## WORK INSTRUCTION:
In the entries below, find the lines that contain the word "Lemma" and copy them.

Start of EXERCISE MATERIALS

Lemma main_step_inv s mus sent s' :
  sys_inv s mus sent → main_step history computeInfo s = Some s' →
  ∃ mus' sent', sys_inv s' mus' sent' ∧ (steps_left s' mus' < steps_left s mus)%nat.
Proof.
  intros Hi Hs. exists mus, sent. unfold main_step in Hs.
  destruct (p_pc s) eqn:Hpc; [| |done..].
  - destruct (si_select _ _ _ Hi Hpc) as (Hkill & Hto & Htrue & Hfalse & Hcnt).
    destruct (p_results s) as [|r rs] eqn:Hr; [done|].
    destruct (receive_inv _ _ _ _ _ Hi Hr) as (i & h & Hin & Hh & Ha & Hc & Hrs & Htake).
    assert (p_ok s && r = false → ∃ h, h ∈ history ∧ ¬ lin h) as Hill.
    { intros [Hf|Hf]%andb_false_iff; [by apply (si_illegal _ _ _ Hi)|].
      exists h. split; [by eapply list_elem_of_lookup_2|by apply Ha]. }
    assert (p_ok s && r = true → Forall (λ b, b = true) (take (Z.to_nat (p_count s + 1)) sent.*2)) as Hall.
    { intros [Ht ->]%andb_true_iff. rewrite Htake. apply Forall_app.
      split; [by apply Htrue|by apply Forall_singleton]. }
    destruct (negb (p_ok s && r) && negb computeInfo) eqn:Eb; [|destruct (p_count s + 1 >=? zlen history) eqn:Ec].
    + injection Hs as <-. apply andb_true_iff in Eb as [Eok Ecp]. apply negb_true_iff in Eok, Ecp.
      split; [|unfold steps_left; simpl; rewrite Hr, Hpc; unfold break_pc; rewrite Ecp; simpl; lia].
      rewrite Eok. pose proof (Hill Eok). unfold break_pc. rewrite Ecp.
      destruct Hi. split; simpl; try done.
      * intros j h2 g2 Hh2 Hg2. destruct (si_thread0 j h2 g2 Hh2 Hg2) as (mu & ? & ?).
        exists mu. split; [done|]. by eapply (thread_ok_kill (p_kill s)).
      * intros j b Hj. destruct (si_sent0 j b Hj) as (? & h2 & ? & ?). split; [done|].
        exists h2. split; [done|]. by eapply (answer_ok_kill (p_kill s)).
      * congruence.
    + injection Hs as <-. rewrite Z.geb_leb, Z.leb_le in Ec.
      assert (Forall (λ b, b = true) sent.*2 ∨ p_ok s && r = false) as Hor.
      { destruct (p_ok s && r); [left|by right]. rewrite <- (take_ge sent.*2 (Z.to_nat (p_count s + 1))).
        - by apply Hall.
        - rewrite length_fmap. pose proof (sent_length _ _ _ Hi). unfold zlen in *. lia. }
      pose proof (λ H, all_true_linearizable _ _ _ Hi ltac:(lia) H) as Hlin.
      split; [|unfold steps_left; simpl; rewrite Hr, Hpc; unfold break_pc; destruct computeInfo; simpl; lia].
      destruct Hi. unfold break_pc. split; simpl; try done.
      * by destruct computeInfo.
      * intros _ Ht _. apply Hlin. destruct Hor as [|Hor]; [done|congruence].
      * by destruct computeInfo.
      * by destruct computeInfo.
    + injection Hs as <-. rewrite Z.geb_leb, Z.leb_gt in Ec.
      split; [|unfold steps_left; simpl; rewrite Hr, Hpc; simpl; lia].
      destruct Hi. split; simpl; try done. intros _. split_and!; try done; [|by left].
      intros Hf. rewrite Hf in Eb. by apply negb_false_iff in Eb.
  - destruct (Z.ltb_spec (p_count s) (zlen history)).
    + destruct (p_results s) as [|r rs] eqn:Hr; [done|]. injection Hs as <-.
      destruct (receive_inv _ _ _ _ _ Hi Hr) as (i & h & Hin & Hh & Ha & Hc & Hrs & Htake).
      pose proof (si_done _ _ _ Hi) as Hd. rewrite Hpc in Hd.
      split; [|unfold steps_left; simpl; rewrite Hr, Hpc; simpl; lia].
      destruct Hi; split; simpl; try done. intros _. by apply si_drain0.
    + injection Hs as <-. pose proof (si_done _ _ _ Hi) as Hd. rewrite Hpc in Hd.
      split; [|unfold steps_left; simpl; rewrite Hpc; simpl; lia].
      destruct Hi; split; simpl; try done. intros _. by apply Hd.
Qed.
Lemma timeout_step_inv s mus sent s' :
  sys_inv s mus sent → timeout_step computeInfo timeout s = Some s' →
  ∃ mus' sent', sys_inv s' mus' sent' ∧ (steps_left s' mus' < steps_left s mus)%nat.
Proof.
  intros Hi Hs. exists mus, sent. unfold timeout_step in Hs. destruct (p_pc s) eqn:Hpc; try done.
  destruct (timeout >? 0) eqn:Et; [|done]. rewrite Z.gtb_ltb, Z.ltb_lt in Et. injection Hs as <-.
  destruct (si_select _ _ _ Hi Hpc) as (Hkill & Hto & Htrue & Hfalse & Hcnt).
  split; [|unfold steps_left; simpl; rewrite Hpc; unfold break_pc; destruct computeInfo; simpl; lia].
  unfold break_pc. destruct Hi. split; simpl; try done.
  - intros j h2 g2 Hh2 Hg2. destruct (si_thread0 j h2 g2 Hh2 Hg2) as (mu & ? & ?).
    exists mu. split; [done|]. by eapply (thread_ok_kill (p_kill s)).
  - intros j b Hj. destruct (si_sent0 j b Hj) as (? & h2 & ? & ?). split; [done|].
    exists h2. split; [done|]. by eapply (answer_ok_kill (p_kill s)).
  - by destruct computeInfo.
  - by destruct computeInfo.
  - by destruct computeInfo.
  - by destruct computeInfo.
Qed.

Lemma step_inv s mus sent l s' :
  sys_inv s mus sent → step model history computeInfo timeout l s = Some s' →
  ∃ mus' sent', sys_inv s' mus' sent' ∧ (steps_left s' mus' < steps_left s mus)%nat.
Proof.
  intros Hi Hs. unfold step in Hs.
  destruct (p_pc s); [| | |done]; (destruct l as [i| |];
    [by eapply goroutine_step_inv|by eapply main_step_inv|by eapply timeout_step_inv]).
Qed.

Lemma steps_inv ls s mus sent s' :
  sys_inv s mus sent → steps model history computeInfo timeout ls s = Some s' →
  ∃ mus' sent', sys_inv s' mus' sent' ∧ (List.length ls + steps_left s' mus' <= steps_left s mus)%nat.
Proof.
  revert s mus sent. induction ls as [|l ls IH]; intros s mus sent Hi Hs; simpl in *.
  - injection Hs as <-. eauto.
  - apply bind_Some in Hs as (s1 & Hs1 & Hs).
    destruct (step_inv _ _ _ _ _ Hi Hs1) as (mus1 & sent1 & Hi1 & Hlt).
    destruct (IH _ _ _ Hi1 Hs) as (mus' & sent' & Hi' & Hle). exists mus', sent'. split; [done|lia].
Qed.

(** The number of steps of any schedule. *)
Definition step_bound : nat :=
  sum_list ((λ h : list (entry V), search_fuel (List.length h / 2) + 4)%nat <$> history) + 2.

Lemma init_inv :
  ∃ mus, sys_inv (init_sys history) mus [] ∧ steps_left (init_sys history) mus = step_bound.
Proof.
  exists ((λ h : list (entry V), search_fuel (List.length h / 2) + 4)%nat <$> history).
  split; [|unfold steps_left, step_bound; simpl; lia].
  split; simpl; try done.
  - by rewrite length_fmap.
  - by rewrite length_replicate.
  - by rewrite length_fmap.
  - intros i h g Hh Hg. rewrite list_lookup_fmap, Hh in Hg. injection Hg as <-.
    rewrite list_lookup_fmap, Hh. simpl. eexists. done.
  - intros i h l Hh [-> _]%lookup_replicate j p Hp. done.
  - constructor.
  - by intros i b ?%elem_of_nil.
  - intros i Hi. rewrite list_lookup_fmap in Hi. by destruct (history !! i).
  - intros _. split_and!; try done. destruct history; [by right|left]. rewrite zlen_cons.
    pose proof (zlen_nonneg l0). lia.
Qed.

(** Deadlock freedom: without a timeout, as long as there is a partition, some
    goroutine or the caller can move. *)
Lemma progress s mus sent :
  sys_inv s mus sent → history ≠ [] → p_pc s ≠ Returned →
  ∃ l s', l ≠ LTimeout ∧ step model history computeInfo timeout l s = Some s'.
Proof.
  intros Hi Hne Hpc. pose proof (si_safe _ _ _ Hi) as Hsafe.
  assert (∀ l s', step model history computeInfo timeout l s =
    match l with LRun i => goroutine_step model history computeInfo i s
               | LMain => main_step history computeInfo s
               | LTimeout => timeout_step computeInfo timeout s end) as Hstep.
  { intros l _. unfold step. by destruct (p_pc s). }
  destruct (p_results s) as [|r rs] eqn:Hr.
  - destruct (decide (p_count s < zlen history)) as [Hlt|Hge].
    + assert (∃ i g, p_gs s !! i = Some g ∧ g ≠ GExit) as (i & g & Hg & Hgne).
      { assert (∀ g, Decision (g = GExit)) by (intros []; (by left) || (by right)).
        destruct (decide (Forall (λ g, g = GExit) (p_gs s))) as [Hall|Hex].
        - exfalso. assert (List.length history <= List.length sent)%nat.
          { rewrite <- (length_fmap fst sent), <- (length_seq (List.length history) 0).
            apply submseteq_length, NoDup_submseteq; [apply NoDup_seq|].
            intros i Hii%elem_of_seq. apply (si_exit _ _ _ Hi).
            destruct (lookup_lt_is_Some_2 (p_gs s) i) as [g Hg]; [rewrite (si_gs _ _ _ Hi); lia|].
            rewrite Forall_forall in Hall. rewrite Hg. f_equal. apply Hall.
            by eapply list_elem_of_lookup_2. }
          pose proof (si_results _ _ _ Hi) as Hd. rewrite Hr in Hd. symmetry in Hd.
          assert (List.length (drop (Z.to_nat (p_count s)) sent.*2) = 0%nat) as Hl by (by rewrite Hd).
          rewrite length_drop, length_fmap in Hl. unfold zlen in *.
          destruct (si_count _ _ _ Hi). lia.
        - apply not_Forall_Exists in Hex; [|apply _]. apply Exists_exists in Hex as (g & Hin & Hg).
          apply list_elem_of_lookup in Hin as [i ?]. by exists i, g. }
      exists (LRun i). rewrite (Hstep _ s). unfold goroutine_step. rewrite Hg. simpl.
      destruct g as [sub|hd sd|ok l|ok|]; [destruct (start model sub) as [[]|]| |..]; eauto.
      * destruct (body _ _ _ _ _) as [[[[]]|]|]; eauto.
      * rewrite Hr. destruct (Z.ltb_spec (zlen (A:=bool) []) (zlen history)); [eauto|].
        unfold zlen in *. simpl in *. destruct history; [done|simpl in *; lia].
      * done.
    + exists LMain. rewrite (Hstep _ s). unfold main_step. destruct (p_pc s) eqn:E; try done.
      * destruct (si_select _ _ _ Hi E) as (_ & _ & _ & _ & [?|?]); [lia|done].
      * destruct (Z.ltb_spec (p_count s) (zlen history)); [lia|eauto].
  - exists LMain. rewrite (Hstep _ s). unfold main_step. rewrite Hr.
    destruct (p_pc s); try done; repeat case_match; eauto.
Qed.
(** From any state there is a way to the end. *)
Lemma can_return s mus sent :
  sys_inv s mus sent → history ≠ [] →
  ∃ ls s' mus' sent', steps model history computeInfo timeout ls s = Some s' ∧
    sys_inv s' mus' sent' ∧ p_pc s' = Returned.
Proof.
  intros Hi Hne. remember (steps_left s mus) as n eqn:Hn. revert s mus sent Hi Hn.
  induction (lt_wf n) as [n _ IH]. intros s mus sent Hi ->.
  destruct (decide (p_pc s = Returned)) as [|Hpc].
  - by exists [], s, mus, sent.
  - destruct (progress s mus sent Hi Hne Hpc) as (l & s1 & _ & Hs1).
    destruct (step_inv _ _ _ _ _ Hi Hs1) as (mus1 & sent1 & Hi1 & Hlt).
    destruct (IH _ Hlt _ _ _ Hi1 eq_refl) as (ls & s' & mus' & sent' & Hls & ? & ?).
    exists (l :: ls), s', mus', sent'. split; [|done]. simpl. by rewrite Hs1.
Qed.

End of EXERCISE MATERIALS

## PROBLEM SOLUTION:
Lemma main_step_inv s mus sent s' :
Lemma timeout_step_inv s mus sent s' :
Lemma step_inv s mus sent l s' :
Lemma steps_inv ls s mus sent s' :
Lemma init_inv :
Lemma progress s mus sent :
Lemma can_return s mus sent :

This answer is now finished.